Pricing Video: When Estimating, Don’t Forget Client Reviews and Output
[by Jay Kinghorn]
When estimating an upcoming video or multimedia job, it’s easy to neglect estimating the time necessary for client reviews and encoding your video files for output. These two areas alone can quickly eat through your profit margins .
Here are a few tips to make sure you’re accurately estimating these aspects of your video jobs.
- Specify the number of rounds of client review in your estimate and contract. Be sure to also include notice of charges the client will incur should they exceed this allowance.
- Communicate with your clients that all the project’s stakeholders need to sign off on each round of the video. Make it clear that you cannot incorporate their corrections until you have everyone on board. Explain to them that this saves them money, because it decreases the risk of them incurring additional costs because of late changes.
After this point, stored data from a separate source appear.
Lemma py_get_distribution (l : list Cell.t) (i : nat) :
  Forall distribution l -> (0 < i <= List.length l)%nat ->
  exists c, py_get l (Z.of_nat i - 1) = Ok c /\ distribution c.
Proof.
  intros Hl Hi.
  destruct (py_get_nth l (Z.of_nat i - 1)) as (c & Hn & Hg); [unfold len; lia|].
  exists c. split; [exact Hg|].
  rewrite Forall_forall in Hl. apply Hl. eapply nth_error_In. exact Hn.
Qed.

Lemma merge_cells_normal (a b : Cell.t) (wa wb : Q) :
  distribution a -> distribution b -> 0 <= wa -> 0 <= wb -> 0 < wa + wb ->
  exists r, merge_cells a b wa wb = Ok r /\ normal r.
Proof.
  intros [Ha Hsa] [Hb Hsb] Hwa Hwb Hw.
  destruct (merge_cells_valid a b wa wb Ha Hb Hsa Hsb Hwa Hwb Hw)
    as (r & Hrun & Hr & Hsr & _).
  exists r. split; [exact Hrun|]. split; assumption.
Qed.

Section TraceFacts.
Variables base s : list Cell.t.
Variables base_weight weight : Q.
Variable path : matrix path_label.
Hypothesis Hbase : Forall distribution base.
Hypothesis Hs : Forall distribution s.
Hypothesis Hbw : 0 <= base_weight.
Hypothesis Hw : 0 <= weight.
Hypothesis Hsum : 0 < base_weight + weight.
Hypothesis Hpath :
  agrees (directionZ base s) path (len base + 1) (len s + 1) (fun _ _ => True).

Lemma path_at (i j : nat) :
  (i <= List.length base)%nat -> (j <= List.length s)%nat ->
  mget path (Z.of_nat i) (Z.of_nat j) = Ok (direction base s i j).
Proof.
  intros Hi Hj. destruct Hpath as [_ H].
  rewrite H by (unfold len; auto; lia).
  unfold directionZ. now rewrite !Nat2Z.id.
Qed.

(** The loop ends within [i + j] rounds and appends between [max i j] and
    [i + j] normalized Cells. *)
Lemma trace_spec (fuel : nat) :
  forall (i j : nat) (new_base : list Cell.t),
    (i <= List.length base)%nat -> (j <= List.length s)%nat -> (i + j <= fuel)%nat ->
    exists L,
      Alignment.trace fuel path base s base_weight weight
        (Z.of_nat i) (Z.of_nat j) new_base = Ok (new_base ++ L)%list /\
      Forall normal L /\ (Nat.max i j <= List.length L <= i + j)%nat.
Proof.
  induction fuel as [|fuel IH]; intros i j new_base Hi Hj Hfuel.
  - assert (i = 0%nat) by lia. assert (j = 0%nat) by lia. subst.
    exists []. simpl. rewrite app_nil_r. repeat split; auto.
  - destruct ((0 <? Z.of_nat i) || (0 <? Z.of_nat j))%Z eqn:Econd.
    + cbn [Alignment.trace]. rewrite Econd, (path_at i j Hi Hj), bind_ok.
      pose proof (direction_cases base s i j) as Hd.
      destruct (direction base s i j); cbn [path_eqb].
      * exfalso. destruct Hd; subst. discriminate.
      * destruct Hd as [Hi0 Hj0].
        destruct (py_get_distribution base i Hbase ltac:(lia)) as (b & Hb & Hdb).
        destruct (py_get_distribution s j Hs ltac:(lia)) as (c & Hc & Hdc).
        destruct (merge_cells_normal b c _ _ Hdb Hdc Hbw Hw Hsum) as (m & Hm & Hnm).
        rewrite Hb, bind_ok, Hc, bind_ok, Hm, bind_ok.
        replace (Z.of_nat i - 1)%Z with (Z.of_nat (i - 1)) by lia.
        replace (Z.of_nat j - 1)%Z with (Z.of_nat (j - 1)) by lia.
        destruct (IH (i - 1)%nat (j - 1)%nat (new_base ++ [m])%list
                     ltac:(lia) ltac:(lia) ltac:(lia)) as (L & HL & HnL & Hlen).
        exists (m :: L). rewrite HL, <- app_assoc. split; [reflexivity|].
        split; [now constructor|]. simpl. lia.
      * destruct (py_get_distribution base i Hbase ltac:(lia)) as (b & Hb & Hdb).
        destruct (merge_cells_normal b ec _ _ Hdb distribution_ec Hbw Hw Hsum)
          as (m & Hm & Hnm).
        rewrite Hb, bind_ok, Hm, bind_ok.
        replace (Z.of_nat i - 1)%Z with (Z.of_nat (i - 1)) by lia.
        destruct (IH (i - 1)%nat j (new_base ++ [m])%list
                     ltac:(lia) ltac:(lia) ltac:(lia)) as (L & HL & HnL & Hlen).
        exists (m :: L). rewrite HL, <- app_assoc. split; [reflexivity|].
        split; [now constructor|]. simpl. lia.
      * destruct (py_get_distribution s j Hs ltac:(lia)) as (c & Hc & Hdc).
        destruct (merge_cells_normal ec c _ _ distribution_ec Hdc Hbw Hw Hsum)
          as (m & Hm & Hnm).
        rewrite Hc, bind_ok, Hm, bind_ok.
        replace (Z.of_nat j - 1)%Z with (Z.of_nat (j - 1)) by lia.
        destruct (IH i (j - 1)%nat (new_base ++ [m])%list
                     ltac:(lia) ltac:(lia) ltac:(lia)) as (L & HL & HnL & Hlen).
        exists (m :: L). rewrite HL, <- app_assoc. split; [reflexivity|].
        split; [now constructor|]. simpl. lia.
    + apply orb_false_iff in Econd. destruct Econd as [E1 E2].
      apply Z.ltb_ge in E1. apply Z.ltb_ge in E2.
      assert (i = 0%nat) by lia. assert (j = 0%nat) by lia. subst.
      exists []. cbn [Alignment.trace]. simpl. rewrite app_nil_r. repeat split; auto.
Qed.

End TraceFacts.

Lemma mapM_normalized (l : list Cell.t) :
  Forall distribution l ->
  exists l', mapM Cell.normalized l = Ok l' /\ Forall normal l' /\
             List.length l' = List.length l.
Proof.
  induction 1 as [|c l [Hc Hs] _ IH].
  - exists []. repeat split; auto.
  - destruct IH as (l' & Hrun & Hn & Hlen).
    destruct (normalized_cases c) as [[E _]|[(_ & Z & _)|[Hnz Hnorm]]];
      [subst c; discriminate Hs | lra |].
    exists (scale (Cell.weight_sum c) c :: l'). cbn [mapM].
    rewrite Hnorm, bind_ok, Hrun, bind_ok. split; [reflexivity|].
    split; [|simpl; congruence].
    constructor; [|exact Hn]. split; [now apply cell_ok_scale|now apply normalized_sum].
Qed.

Lemma aligned_cells_distribution (arg_s : input) :
  Forall distribution (cells_of arg_s) ->
  Forall distribution (aligned_cells arg_s) /\ (1 <= List.length (aligned_cells arg_s))%nat /\
  (List.length (cells_of arg_s) <= List.length (aligned_cells arg_s))%nat.
Proof.
  intro H. unfold aligned_cells, len.
  destruct (Z.eqb_spec (Z.of_nat (List.length (cells_of arg_s))) 0) as [E|E].
  - split; [|simpl; lia]. constructor; [apply distribution_ec|constructor].
  - split; [exact H|]. lia.
Qed.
- In your project discussions, be sure to address the technical specifications you will use when preparing your video files for client delivery. This helps reduce the risk of confusion between you and the client and allows you to add the costs of preparing multiple iterations of the video file to the initial estimate rather than surprising your clients with additional fees when they ask for additional files.
- Take the time to become familiar with the nuances of video encoding. Like preparing a still image for CMYK reproduction, there are technical and aesthetic issues you need to be able to address to get the best quality output. The night before the project is due is not the time to begin experimenting with the compression settings in your video-editing software.
Jay Kinghorn is president of Kinghorn Visual Inc., which specializes in helping small-to-medium-sized businesses spread their stories through Web video.